Monday, February 11, 2008

Symmetry

"What if I'd been born fifty years before you
In a house on a street where you lived?
Maybe I'd be outside as you passed on your bike
Would I know?"
-"The Luckiest" by Ben Folds

It makes sense that one would find Van Gogh's Sunflowers in an electron microscope image of Spanish moss, and it makes even more beautifully awful sense that Starry Night is found in the microscope image of melanoma.

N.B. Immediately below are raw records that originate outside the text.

(** X10.  [ContentState.create] accepts exactly the four tags: it returns
    the state whose [getValue] is the tag, so [getValue] and [create] are
    inverse to each other, and on every other string it fails with the
    [InvalidState] failure that cites the string.  [equals] holds exactly
    between equal states, and each state satisfies exactly its own one of
    the four predicates. *)
Theorem ContentState_create_getValue (tag : string) (a b : ContentState.t) :
  ContentState.create (ContentState.getValue a) = ok a
  /\ (ContentState.create tag = ok a <-> ContentState.getValue a = tag)
  /\ ((forall s, ContentState.getValue s <> tag) <->
      ContentState.create tag = err (mkError ("Invalid content state: " ++ tag)))
  /\ errorKind (mkError ("Invalid content state: " ++ tag)) = Some InvalidState
  /\ (ContentState.equals a b = true <-> a = b)
  /\ (ContentState.isDraft a = true <-> a = ContentState.draft)
  /\ (ContentState.isPublished a = true <-> a = ContentState.published)
  /\ (ContentState.isPrivate a = true <-> a = ContentState.private)
  /\ (ContentState.isArchived a = true <-> a = ContentState.archived).
Proof.
  assert (Hcreate : forall s, ContentState.create (ContentState.getValue s) = ok s)
    by (intros []; reflexivity).
  assert (Hfound : forall s, ContentState.create tag = ok s -> ContentState.getValue s = tag).
  { intros s. unfold ContentState.create, ContentState.validStates. simpl.
    repeat (case_bool_decide; [intros [= <-]; assumption |]). discriminate. }
  assert (Hmissed : (forall s, ContentState.getValue s <> tag) ->
                    ContentState.create tag
                    = err (mkError ("Invalid content state: " ++ tag))).
  { intros Hnone. unfold ContentState.create, ContentState.validStates. simpl.
    pose proof (Hnone ContentState.draft) as Hdraft.
    pose proof (Hnone ContentState.published) as Hpublished.
    pose proof (Hnone ContentState.private) as Hprivate.
    pose proof (Hnone ContentState.archived) as Harchived.
    simpl in Hdraft, Hpublished, Hprivate, Harchived.
    rewrite (bool_decide_eq_false_2 _ Hdraft), (bool_decide_eq_false_2 _ Hpublished),
      (bool_decide_eq_false_2 _ Hprivate), (bool_decide_eq_false_2 _ Harchived).
    reflexivity. }
  split; [apply Hcreate |].
  split; [split; [apply Hfound | intros <-; apply Hcreate] |].
  split; [split; [exact Hmissed | intros Herr s Hs; subst tag;
                                  rewrite Hcreate in Herr; discriminate] |].
  split; [apply errorKind_invalidState |].
  repeat split; destruct a; try destruct b; vm_compute; congruence.
Qed.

It makes sense that all of life would be symmetrical because it is all the same--all one.

The powerful video by Samuel Beckett, Come and Go, took this idea of the symmetry of life and related it, for me, to the allness of life.

The opening quote is from one of my favorite songs. I think it perfectly portrays this idea of allness through the greatest symmetry in life--love.
The Luckiest

Symmetry

The urge, to sit directly,

perfectly in the center of my bed

knees hugged to my chest.

Smoothing the sheets out from me—

slowly, precisely

with the palm of my hands.

This is how you make

the world go quiet.


An image, of a small boy

with little hands clasped over his ears,

rocking back and forth,

slowly.

They say he’s autistic.

He just wants the world to quiet down

a little bit.

1 comment:

forker girl said...

Oh yes, yes, yes --I could cry at the beauty in your comments --may I say blessed oneness, for that idea of the kaleidoscopic singular configuration that is possible as a frame for existence, sacred configurable umbrella, that idea is sacred to me.

Some of this idea is explored in the video poam at this link


Thank you, thank you for this post.

[Yes --the greatest symmetry --and let me tell you how I love the limited fork for being limited to assisting in framing symmetries in this way]

Thanks again.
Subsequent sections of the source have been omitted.